Australian Red Cross field representative (1902–1979)

Barbara Ierne Moriarty (13 April 1902 – 11 January 1979), also known as Biddy Moriarty, was an Australian Red Cross administrator and nurse who worked to ease the lives of World War II prisoners of war on their release from captivity. Her work also required her to be a member of the Red Cross contingent in Singapore to assist the 2nd Prisoner of War Reception Group. She was awarded the Florence Nightingale Medal in 1947 "for her distinguished work with the Red Cross."

== Biography ==
Moriarty was born on 13 April 1902 at Ipswich, Queensland. Her husband, Boyd Moriarty, was killed in action on Crete in May 1941. They had no children

Biddy Moriarty joined the Australian Comforts Fund so she could help those in Palestinian camps. She was stationed with the Royal Navy at Alexandria, Egypt, and later worked with the 2nd/2nd Australian General Hospital at Kantara, Egypt as part of the Australian Red Cross Society's field force. In February 1942, she was returned to Australia to take on Red Cross duties at locations across Australia. She was promoted to superintendent in December.

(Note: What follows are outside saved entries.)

Lemma in_order_step a w : in_order w → in_order (step a w).
Proof.
  intros Hw. destruct a as [rid k0|k0|k0 e|rid|]; cbn [step].
  - destruct (closed w); [done|]. intros k. destruct (Hw k) as [H1 H2]. unfold enqueue_turn. cbn [hist running].
    rewrite received_app, handled_app, replayed_app, H1, H2. cbn. unfold at_key.
    erewrite queue_insert by done. case_bool_decide; [|by rewrite !app_nil_r].
    subst k0. split; [|done]. rewrite fmap_app. cbn. rewrite !app_nil_r. by rewrite <- !(assoc_L (++)).
  - unfold consumer_take. destruct (running w !! k0) as [?|] eqn:Hr; [done|]. destruct (queue w k0) as [|t rest] eqn:Hq; [done|].
    cbv zeta. intros k. destruct (Hw k) as [H1 H2].
    destruct (inflight w !! request_id t) as [im|]; [case_bool_decide|]; cbn [hist running];
      rewrite received_app, handled_app, replayed_app, H1, H2; cbn; unfold at_key; erewrite queue_insert by done;
      (destruct (bool_decide_reflect (k0 = k)) as [->|Hk]; [rewrite Hr, Hq|]; cbn; rewrite ?lookup_insert_eq, ?lookup_insert_ne by done);
      rewrite ?app_nil_r; cbn; (split; [|done]); by rewrite <- ?(assoc_L (++)).
  - unfold consumer_end. destruct (running w !! k0) as [t|] eqn:Hr; [|done]. intros k. destruct (Hw k) as [H1 H2].
    cbn [hist running]. rewrite received_app, handled_app, replayed_app, H1, H2. unfold queue; cbn. unfold at_key.
    destruct (bool_decide_reflect (k0 = k)) as [->|Hk]; cbn.
    + rewrite lookup_delete_eq, Hr. cbn. rewrite decide_True by done. rewrite app_nil_r. split; [|done]. by rewrite <- (assoc_L (++)).
    + rewrite lookup_delete_ne by done. by rewrite !app_nil_r.
  - destruct (closed w); [done|]. unfold handle_cancel, cancel. destruct (inflight w !! rid) as [im|]; [|done].
    intros k. destruct (Hw k) as [H1 H2]. unfold queue in *; cbn -[received handled replayed]. rewrite received_app, handled_app, replayed_app, H1, H2.
    cbn. by rewrite !app_nil_r.
  - exact Hw.
Qed.
Lemma in_order_run acts w : in_order w → in_order (run acts w).
Proof. revert w. induction acts as [|a acts IH]; intros w Hw; [done|]. by apply IH, in_order_step. Qed.
Lemma in_order_connected : in_order connected.
Proof. done. Qed.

In 1943, Moriarty returned to the Middle East to help with the repatriation of former Australian prisoners of war. In August she was promoted to senior superintendent; and she was promoted again to commandant in April 1944. Assigned to the Australian Army Staff in London, she was charged with preparing the reception of exchanged and liberated Australian prisoners of war who were expected to arrive after the Allies invaded Western Europe. At that time, she was attached to the A.I.F. Reception Group, which repatriated numerous prisoners after Germany's surrender in May 1945.

=== Post-war years ===
Moriarty was discharged from the Red Cross on 30 July 1946. A year later, she joined the Sydney staff of David Jones Ltd, where she remained until February 1965. She died at 76 on 11 January 1979.